**Your task:**
Would you please copy each line below that includes the string "with"?

**Material provided:**
(* ===== verification/FlowAcct.v ===== *)
(** * Flow accounting: sockets, dumps and samples (src/agent/flow_acct.c)

    Splitting a netlink datagram into messages and feeding them to the library, draining
    a socket, opening and closing, the periodic dump, the emission of the busiest flows,
    and the tick that ties them together.  The library's context is any [NfctLib]; the
    answers of [poll] and [recv] are scripts ([fd_io]) that end in an idle kernel. *)

From S2P Require Import Prelude CStr Float754 Inet Clock Config Spool Events Nflog Nfct FlowEntry FlowTable.

(** The library's context: creation may fail; feeding returns a status. *)
Class NfctLib (C : Type) := {
  nfct_create : option C;
  nfct_feed_input : C -> list Z -> Z * C;
}.

(** [size_t] of [w] bits. *)
Definition size_w (w z : Z) : Z := (z mod 2 ^ w)%Z.

(** [n] bytes from [off], for a callee that reads them all. *)
Definition slice (buf : list Z) (off n : Z) : chk (list Z) :=
  if (off + n <=? Z.of_nat (length buf))%Z
  then Safe (take (Z.to_nat n) (drop (Z.to_nat off) buf)) else Oob.

(** What a descriptor delivers while it is drained: the results of the successive
    [poll] and [recv] calls (0 and EAGAIN once used up) and the clock. *)
Record fd_io := {
  io_polls : list Z;
  io_recvs : list recv_result;
  io_clk : clock;
}.

Section flow.
Context {Q : Type} `{!LineSink Q} {C : Type} `{!EventSource C nfct_event} `{!NfctLib C}.
Context (w : Z) (cfg : cpe_agent_config).

(** ** Feeding *)
Definition apply_one (now_ms : Z) (clk : clock) (acc : Z * cpe_flow_state * Q) (ev : nfct_event)
    : Z * cpe_flow_state * Q :=
  let '(applied, st, q) := acc in
  let '(rc, st, q) := apply_event cfg st ev q now_ms clk in
  (if (0 <=? rc)%Z then (applied + 1)%Z else applied, st, q).
(** The request leaves: there is a target, a socket, and the kernel takes the packet. *)
Definition request_sent (env : icmp_env) (cfg : cpe_agent_config) (seq : Z) : bool :=
  match inet_pton4 (demo_target cfg) with
  | Some dst =>
      nonempty (demo_target cfg) && (0 <=? fst (open_icmp_socket (ie_dgram env) (ie_raw env)))%Z &&
      ie_sendto env dst (echo_request (Z.land (ie_pid env) 65535) (u16 (seq + 1)))
  | None => false
  end.

Lemma store_and_push_cases (a : agent) s :
  queues_wf (ag_q a) ->
  let '(rc, a') := store_and_push a s in
  queues_wf (ag_q a') /\ ag_last a' = Some s /\ ag_cfg a' = ag_cfg a /\ perf_pushed (ag_cfg a) (ag_q a) s rc (ag_q a').
Proof.
  intros Hwf. unfold store_and_push, cpe_agent_set_last_sample.
  set (a1 := a <| ag_last := Some s |>).
  destruct (push_event_spec a1 CPE_AGENT_EVENT_SAMPLE_READY "sample" Hwf) as (Hw & Hss & _).
  pose proof (same_spool_pending _ _ Hss) as Hp. destruct Hss as (_ & Hc & _).
  set (a2 := push_event a1 _ _) in *. change (ag_q a1) with (ag_q a) in *.
  pose proof (push_perf_cases (ag_cfg a2) (ag_q a2) s Hw) as H.
  change (ag_cfg a2) with (ag_cfg a) in *.
  destruct (push_perf (ag_cfg a) (ag_q a2) s) as [rc q]. unfold perf_pushed in *.
  rewrite <- Hc, <- Hp. destruct H as (H1 & H2 & H3). by split_and!.
Qed.

(** What the kept sample says, by whether an answer came. *)
Definition sample_says (t0 t1 : Z) (is_raw answered : bool) (s : cpe_perf_sample) : Prop :=
  let n1 := if answered then "1"%string else "0"%string in
  let n0 := if answered then "0"%string else "1"%string in
  ps_loss s = (if answered then f_const 0 0 else f_const 1 0) /\
  ps_rtt_ms s = (if answered then d_div (d_of_Z (Z.max 0 (t1 - t0))) (d_of_Z 1000000) else d_zero) /\
  ps_meta s = lit "{'replies':" +:+ n1 +:+ lit ",'timeouts':" +:+ n0 +:+
    lit ",'demo':false,'raw':" +:+ (if is_raw then "true" else "false") +:+ "}".
Lemma live_sample_says cfg replied is_raw t0 t1 clk :
  sample_says t0 t1 is_raw replied (live_sample cfg replied is_raw (rtt_between t0 t1) clk).
Proof.
  unfold sample_says. split; [done|]. split; [|by destruct replied, is_raw].
  destruct replied; [|done]. cbn [live_sample ps_rtt_ms]. unfold rtt_between.
  destruct (Z.leb_spec t0 t1); [by rewrite Z.max_r by lia|]. by rewrite Z.max_l by lia.
Qed.

Lemma ping_reports env (a : agent) seq :
  queues_wf (ag_q a) -> bytes (ie_recv env) ->
  if request_sent env (ag_cfg a) seq then
    let is_raw := snd (open_icmp_socket (ie_dgram env) (ie_raw env)) in
    exists rc a' s answered,
      live_tick env a seq = Safe (rc, a', u16 (seq + 1)) /\
      (answered = true <-> echo_answered env (ag_cfg a) is_raw (u16 (seq + 1))) /\
      ag_last a' = Some s /\ sample_says (mono_ns (ie_t0 env)) (mono_ns (ie_t1 env)) is_raw answered s /\
      ps_probe s = "ping"%string /\ ps_target s = str_take 63 (demo_target (ag_cfg a)) /\
      queues_wf (ag_q a') /\ ag_cfg a' = ag_cfg a /\ perf_pushed (ag_cfg a) (ag_q a) s rc (ag_q a')
  else exists seq', live_tick env a seq = Safe ((-1)%Z, a, seq').
Proof.
  intros Hwf Hb. unfold request_sent, cpe_agent_live_ping_tick.
  destruct (inet_pton4 (demo_target (ag_cfg a))) as [dst|].
  2:{ exists seq. by destruct (nonempty _). }
  destruct (nonempty (demo_target (ag_cfg a))); cbn [negb andb]; [|by exists seq].
  destruct (open_icmp_socket _ _) as [fd is_raw]. cbn [fst snd].
  destruct (Z.leb_spec 0 fd) as [Hfd|Hfd]; cbn [andb].
  2:{ exists seq. by rewrite (proj2 (Z.ltb_lt _ _)). }
  rewrite (proj2 (Z.ltb_ge _ _)) by done. cbv zeta.
  destruct (ie_sendto _ _ _); cbn [negb]; [|by eexists].
  destruct (await_reply_answered env (ag_cfg a) is_raw (u16 (seq + 1)) Hb (u16_range _)) as (reply & Hr & Hans).
  rewrite Hr. cbn [mbind chk_bind].
  match goal with |- context [store_and_push ?b ?s] => set (a1 := b); set (s1 := s) end.
  assert (Hsame : ag_q a1 = ag_q a /\ ag_cfg a1 = ag_cfg a).
  { unfold a1. destruct reply as [icmp|]; [|done]. unfold cpe_agent_feed_icmp_echo_reply.
    destruct (_ <? 8); [done|]. by destruct (ping_round _ _ _). }
  destruct Hsame as [E1 E2].
  pose proof (store_and_push_cases a1 s1 ltac:(by rewrite E1)) as H.
  destruct (store_and_push a1 s1) as [rc a']. rewrite E1, E2 in H. destruct H as (H1 & H2 & H3 & H4).
  exists rc, a', s1, (match reply with Some _ => true | None => false end).
  split; [done|]. split.
  { rewrite <- Hans. by destruct reply. }
  split; [done|]. split; [apply live_sample_says|]. by split_and!.
Qed.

**Result of the task:**
  match inet_pton4 (demo_target cfg) with
  set (a2 := push_event a1 _ _) in *. change (ag_q a1) with (ag_q a) in *.
  change (ag_cfg a2) with (ag_cfg a) in *.
  match goal with |- context [store_and_push ?b ?s] => set (a1 := b); set (s1 := s) end.
  exists rc, a', s1, (match reply with Some _ => true | None => false end).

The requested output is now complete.